_Action item_
The records follow. Filter them to the lines that hold "then".
╭─ Stored data
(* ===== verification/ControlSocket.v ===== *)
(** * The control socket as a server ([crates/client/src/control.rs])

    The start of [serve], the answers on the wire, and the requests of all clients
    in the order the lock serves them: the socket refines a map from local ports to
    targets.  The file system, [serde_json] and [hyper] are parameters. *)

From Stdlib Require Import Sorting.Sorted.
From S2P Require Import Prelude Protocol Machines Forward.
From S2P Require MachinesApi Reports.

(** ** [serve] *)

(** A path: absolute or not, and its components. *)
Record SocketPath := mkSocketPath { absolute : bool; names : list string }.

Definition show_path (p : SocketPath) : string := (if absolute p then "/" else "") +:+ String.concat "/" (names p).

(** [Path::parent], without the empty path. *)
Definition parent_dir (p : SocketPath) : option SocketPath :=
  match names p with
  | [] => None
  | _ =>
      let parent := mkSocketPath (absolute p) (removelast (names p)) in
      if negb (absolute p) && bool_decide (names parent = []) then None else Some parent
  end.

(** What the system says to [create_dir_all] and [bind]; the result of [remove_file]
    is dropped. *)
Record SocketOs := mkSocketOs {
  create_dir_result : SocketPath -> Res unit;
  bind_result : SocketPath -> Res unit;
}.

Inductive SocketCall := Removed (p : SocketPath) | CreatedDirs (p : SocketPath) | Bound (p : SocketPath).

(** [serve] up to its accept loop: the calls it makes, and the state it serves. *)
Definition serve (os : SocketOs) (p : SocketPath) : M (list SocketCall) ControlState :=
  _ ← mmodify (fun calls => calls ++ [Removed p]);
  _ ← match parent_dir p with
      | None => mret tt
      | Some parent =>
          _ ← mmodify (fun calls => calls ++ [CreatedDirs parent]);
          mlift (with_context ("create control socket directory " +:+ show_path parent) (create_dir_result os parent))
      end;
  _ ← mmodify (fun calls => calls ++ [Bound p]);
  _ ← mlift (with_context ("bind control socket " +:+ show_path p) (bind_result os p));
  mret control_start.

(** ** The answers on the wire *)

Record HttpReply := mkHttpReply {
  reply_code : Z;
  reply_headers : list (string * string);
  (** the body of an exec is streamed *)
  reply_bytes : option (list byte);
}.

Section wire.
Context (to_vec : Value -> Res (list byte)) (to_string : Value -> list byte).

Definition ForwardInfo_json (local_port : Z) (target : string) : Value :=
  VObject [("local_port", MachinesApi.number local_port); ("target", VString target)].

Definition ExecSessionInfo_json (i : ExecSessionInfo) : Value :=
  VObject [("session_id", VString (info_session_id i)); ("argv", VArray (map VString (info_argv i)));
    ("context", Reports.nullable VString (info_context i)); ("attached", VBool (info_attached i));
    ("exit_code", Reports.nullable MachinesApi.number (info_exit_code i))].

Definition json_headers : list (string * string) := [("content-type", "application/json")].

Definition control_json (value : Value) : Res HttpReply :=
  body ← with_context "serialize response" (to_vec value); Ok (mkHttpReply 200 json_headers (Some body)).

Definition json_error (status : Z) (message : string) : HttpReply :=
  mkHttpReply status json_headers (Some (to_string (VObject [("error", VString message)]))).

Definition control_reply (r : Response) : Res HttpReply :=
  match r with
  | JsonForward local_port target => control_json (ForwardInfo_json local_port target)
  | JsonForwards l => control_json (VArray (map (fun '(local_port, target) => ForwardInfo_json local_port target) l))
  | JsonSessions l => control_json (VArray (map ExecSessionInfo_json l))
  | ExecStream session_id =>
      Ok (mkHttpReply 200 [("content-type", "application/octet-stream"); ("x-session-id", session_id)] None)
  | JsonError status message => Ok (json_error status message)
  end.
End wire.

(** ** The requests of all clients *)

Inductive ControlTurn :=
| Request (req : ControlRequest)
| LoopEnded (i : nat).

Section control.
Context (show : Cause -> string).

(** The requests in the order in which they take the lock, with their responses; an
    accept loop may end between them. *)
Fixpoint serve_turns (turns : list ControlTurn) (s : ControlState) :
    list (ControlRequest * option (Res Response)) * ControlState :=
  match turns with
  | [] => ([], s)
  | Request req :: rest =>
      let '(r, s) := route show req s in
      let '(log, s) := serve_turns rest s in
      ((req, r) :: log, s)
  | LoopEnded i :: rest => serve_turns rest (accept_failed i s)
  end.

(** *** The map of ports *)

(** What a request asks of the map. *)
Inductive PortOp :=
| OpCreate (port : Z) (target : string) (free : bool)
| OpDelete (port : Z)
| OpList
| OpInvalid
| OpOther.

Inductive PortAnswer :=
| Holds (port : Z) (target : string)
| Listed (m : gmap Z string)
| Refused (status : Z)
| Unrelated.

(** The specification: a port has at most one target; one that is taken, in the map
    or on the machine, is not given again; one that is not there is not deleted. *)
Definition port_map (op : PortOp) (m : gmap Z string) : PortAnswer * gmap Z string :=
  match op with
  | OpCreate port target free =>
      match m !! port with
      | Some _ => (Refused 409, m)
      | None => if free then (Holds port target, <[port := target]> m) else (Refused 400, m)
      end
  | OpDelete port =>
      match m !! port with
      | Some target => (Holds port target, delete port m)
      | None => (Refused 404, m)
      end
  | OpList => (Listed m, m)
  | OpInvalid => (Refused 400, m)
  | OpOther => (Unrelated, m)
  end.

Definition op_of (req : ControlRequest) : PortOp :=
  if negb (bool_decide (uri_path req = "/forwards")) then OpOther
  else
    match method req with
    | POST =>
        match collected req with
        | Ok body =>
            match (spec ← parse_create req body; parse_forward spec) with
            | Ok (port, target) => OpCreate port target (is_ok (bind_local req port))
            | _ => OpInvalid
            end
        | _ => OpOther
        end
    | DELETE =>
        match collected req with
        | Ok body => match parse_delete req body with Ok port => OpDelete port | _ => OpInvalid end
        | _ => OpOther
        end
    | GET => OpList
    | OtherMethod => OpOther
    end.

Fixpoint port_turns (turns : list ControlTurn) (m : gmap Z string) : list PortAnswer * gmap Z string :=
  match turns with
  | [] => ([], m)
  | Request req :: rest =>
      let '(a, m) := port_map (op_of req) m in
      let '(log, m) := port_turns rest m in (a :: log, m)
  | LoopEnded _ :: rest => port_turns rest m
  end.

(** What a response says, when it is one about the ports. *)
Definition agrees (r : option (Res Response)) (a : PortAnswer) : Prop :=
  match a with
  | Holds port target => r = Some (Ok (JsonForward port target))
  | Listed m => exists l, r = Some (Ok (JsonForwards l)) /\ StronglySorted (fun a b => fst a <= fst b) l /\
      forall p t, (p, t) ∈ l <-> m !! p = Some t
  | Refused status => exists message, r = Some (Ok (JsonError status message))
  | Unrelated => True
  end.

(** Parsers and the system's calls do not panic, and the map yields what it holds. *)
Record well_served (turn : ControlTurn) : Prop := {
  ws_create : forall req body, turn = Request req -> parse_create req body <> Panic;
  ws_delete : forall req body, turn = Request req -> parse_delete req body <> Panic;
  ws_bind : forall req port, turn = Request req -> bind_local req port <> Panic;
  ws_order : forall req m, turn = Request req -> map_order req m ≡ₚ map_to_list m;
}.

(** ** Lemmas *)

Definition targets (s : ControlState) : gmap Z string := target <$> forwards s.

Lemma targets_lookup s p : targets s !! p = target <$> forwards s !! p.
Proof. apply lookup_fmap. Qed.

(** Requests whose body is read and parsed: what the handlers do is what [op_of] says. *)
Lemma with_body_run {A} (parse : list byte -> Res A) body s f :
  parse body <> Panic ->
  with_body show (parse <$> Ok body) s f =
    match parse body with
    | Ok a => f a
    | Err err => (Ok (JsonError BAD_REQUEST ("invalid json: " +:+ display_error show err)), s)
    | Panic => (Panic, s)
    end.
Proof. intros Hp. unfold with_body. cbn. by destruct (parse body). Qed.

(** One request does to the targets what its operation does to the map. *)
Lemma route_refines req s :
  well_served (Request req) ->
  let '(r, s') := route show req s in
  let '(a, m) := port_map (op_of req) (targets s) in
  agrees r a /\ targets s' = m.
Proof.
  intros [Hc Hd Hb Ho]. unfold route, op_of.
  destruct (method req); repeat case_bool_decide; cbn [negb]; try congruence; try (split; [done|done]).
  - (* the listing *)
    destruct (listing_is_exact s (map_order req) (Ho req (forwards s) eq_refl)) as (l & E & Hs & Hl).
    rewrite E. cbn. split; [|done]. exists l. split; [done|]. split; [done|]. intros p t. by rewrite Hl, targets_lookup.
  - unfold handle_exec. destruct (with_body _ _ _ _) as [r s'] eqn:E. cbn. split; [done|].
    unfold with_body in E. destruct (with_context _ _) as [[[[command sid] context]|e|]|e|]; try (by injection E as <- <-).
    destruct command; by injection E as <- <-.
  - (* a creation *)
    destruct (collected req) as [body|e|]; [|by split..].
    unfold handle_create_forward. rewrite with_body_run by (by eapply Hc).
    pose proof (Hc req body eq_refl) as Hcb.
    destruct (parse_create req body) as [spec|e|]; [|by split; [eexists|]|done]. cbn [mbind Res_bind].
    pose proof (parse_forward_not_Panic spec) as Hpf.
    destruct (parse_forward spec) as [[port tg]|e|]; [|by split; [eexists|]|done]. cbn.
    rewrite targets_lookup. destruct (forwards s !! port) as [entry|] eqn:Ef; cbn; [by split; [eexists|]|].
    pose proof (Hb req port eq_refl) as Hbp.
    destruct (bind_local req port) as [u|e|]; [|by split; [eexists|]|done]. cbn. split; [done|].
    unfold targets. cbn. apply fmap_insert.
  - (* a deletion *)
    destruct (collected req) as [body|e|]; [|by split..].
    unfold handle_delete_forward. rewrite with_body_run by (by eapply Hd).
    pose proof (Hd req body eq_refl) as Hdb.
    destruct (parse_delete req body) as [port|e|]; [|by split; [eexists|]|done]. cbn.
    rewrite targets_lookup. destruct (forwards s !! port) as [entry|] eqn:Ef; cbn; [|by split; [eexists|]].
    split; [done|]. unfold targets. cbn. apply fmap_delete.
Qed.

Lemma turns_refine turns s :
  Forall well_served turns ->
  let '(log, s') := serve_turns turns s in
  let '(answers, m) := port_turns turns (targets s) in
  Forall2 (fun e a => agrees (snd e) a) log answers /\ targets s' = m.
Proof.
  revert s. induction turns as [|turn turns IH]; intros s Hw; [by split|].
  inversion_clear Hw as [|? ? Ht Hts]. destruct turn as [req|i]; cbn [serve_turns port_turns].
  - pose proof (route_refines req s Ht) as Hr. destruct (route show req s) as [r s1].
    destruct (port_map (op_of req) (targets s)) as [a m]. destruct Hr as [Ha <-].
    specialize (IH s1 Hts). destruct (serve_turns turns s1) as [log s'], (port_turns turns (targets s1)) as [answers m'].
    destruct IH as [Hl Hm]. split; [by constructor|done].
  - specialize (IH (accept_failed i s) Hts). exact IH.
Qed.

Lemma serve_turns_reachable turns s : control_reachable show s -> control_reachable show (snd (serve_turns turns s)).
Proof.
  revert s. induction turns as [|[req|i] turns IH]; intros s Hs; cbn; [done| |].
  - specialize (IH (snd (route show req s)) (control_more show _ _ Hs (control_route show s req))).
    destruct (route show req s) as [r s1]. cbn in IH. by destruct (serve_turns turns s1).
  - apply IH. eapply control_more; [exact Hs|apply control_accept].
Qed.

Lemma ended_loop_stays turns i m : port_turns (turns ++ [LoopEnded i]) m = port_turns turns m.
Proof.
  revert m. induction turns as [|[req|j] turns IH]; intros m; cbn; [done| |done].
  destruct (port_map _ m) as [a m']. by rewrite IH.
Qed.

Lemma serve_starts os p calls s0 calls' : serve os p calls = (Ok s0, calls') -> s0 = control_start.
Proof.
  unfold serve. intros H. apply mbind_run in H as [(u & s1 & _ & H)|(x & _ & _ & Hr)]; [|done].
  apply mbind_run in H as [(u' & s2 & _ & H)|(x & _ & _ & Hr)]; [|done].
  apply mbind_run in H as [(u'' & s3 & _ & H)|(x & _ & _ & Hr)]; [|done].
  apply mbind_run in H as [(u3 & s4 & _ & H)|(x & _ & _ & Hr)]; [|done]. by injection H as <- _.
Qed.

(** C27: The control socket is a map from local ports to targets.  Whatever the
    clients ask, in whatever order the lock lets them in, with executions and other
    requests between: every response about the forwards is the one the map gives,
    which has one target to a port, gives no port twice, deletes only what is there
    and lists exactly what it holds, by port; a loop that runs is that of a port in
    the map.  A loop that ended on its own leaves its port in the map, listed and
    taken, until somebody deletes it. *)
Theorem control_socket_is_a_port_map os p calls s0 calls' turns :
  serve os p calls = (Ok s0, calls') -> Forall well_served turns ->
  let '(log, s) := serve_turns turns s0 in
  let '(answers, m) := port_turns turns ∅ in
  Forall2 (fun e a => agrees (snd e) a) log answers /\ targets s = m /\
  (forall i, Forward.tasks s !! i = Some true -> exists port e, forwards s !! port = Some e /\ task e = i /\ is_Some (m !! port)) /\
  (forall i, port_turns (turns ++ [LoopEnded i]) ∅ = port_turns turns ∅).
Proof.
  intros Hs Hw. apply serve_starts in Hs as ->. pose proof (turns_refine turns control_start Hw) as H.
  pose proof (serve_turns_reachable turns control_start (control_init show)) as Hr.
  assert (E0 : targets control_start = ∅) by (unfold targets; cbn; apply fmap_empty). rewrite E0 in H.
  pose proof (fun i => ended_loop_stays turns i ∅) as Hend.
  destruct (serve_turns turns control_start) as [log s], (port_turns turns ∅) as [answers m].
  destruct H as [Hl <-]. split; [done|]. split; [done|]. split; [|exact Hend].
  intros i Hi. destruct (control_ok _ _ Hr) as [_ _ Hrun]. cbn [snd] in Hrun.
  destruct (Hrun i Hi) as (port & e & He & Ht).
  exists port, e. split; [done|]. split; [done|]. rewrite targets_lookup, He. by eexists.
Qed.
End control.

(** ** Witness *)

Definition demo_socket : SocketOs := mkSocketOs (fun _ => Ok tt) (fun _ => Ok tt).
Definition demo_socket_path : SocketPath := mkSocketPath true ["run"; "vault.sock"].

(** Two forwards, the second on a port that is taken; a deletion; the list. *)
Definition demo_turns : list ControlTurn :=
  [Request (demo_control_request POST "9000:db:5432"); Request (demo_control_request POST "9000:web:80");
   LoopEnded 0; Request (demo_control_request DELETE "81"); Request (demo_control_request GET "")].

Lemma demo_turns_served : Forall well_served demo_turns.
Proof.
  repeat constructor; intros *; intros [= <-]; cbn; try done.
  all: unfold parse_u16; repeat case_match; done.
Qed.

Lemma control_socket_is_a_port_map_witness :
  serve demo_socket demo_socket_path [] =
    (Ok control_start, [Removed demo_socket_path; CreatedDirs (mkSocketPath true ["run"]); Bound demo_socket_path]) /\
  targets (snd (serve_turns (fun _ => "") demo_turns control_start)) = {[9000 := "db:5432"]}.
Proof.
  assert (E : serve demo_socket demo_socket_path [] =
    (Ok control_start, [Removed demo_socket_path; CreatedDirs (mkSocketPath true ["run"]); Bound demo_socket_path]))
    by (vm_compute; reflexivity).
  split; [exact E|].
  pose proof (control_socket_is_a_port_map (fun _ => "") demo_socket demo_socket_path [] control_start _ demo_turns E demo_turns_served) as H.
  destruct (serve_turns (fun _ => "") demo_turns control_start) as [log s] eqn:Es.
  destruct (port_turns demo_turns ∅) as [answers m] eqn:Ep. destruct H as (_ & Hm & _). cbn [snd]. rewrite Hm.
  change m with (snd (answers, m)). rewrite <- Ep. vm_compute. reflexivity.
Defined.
╰─
_Answer to the problem_
Definition show_path (p : SocketPath) : string := (if absolute p then "/" else "") +:+ String.concat "/" (names p).
      if negb (absolute p) && bool_decide (names parent = []) then None else Some parent
      | None => if free then (Holds port target, <[port := target]> m) else (Refused 400, m)
  if negb (bool_decide (uri_path req = "/forwards")) then OpOther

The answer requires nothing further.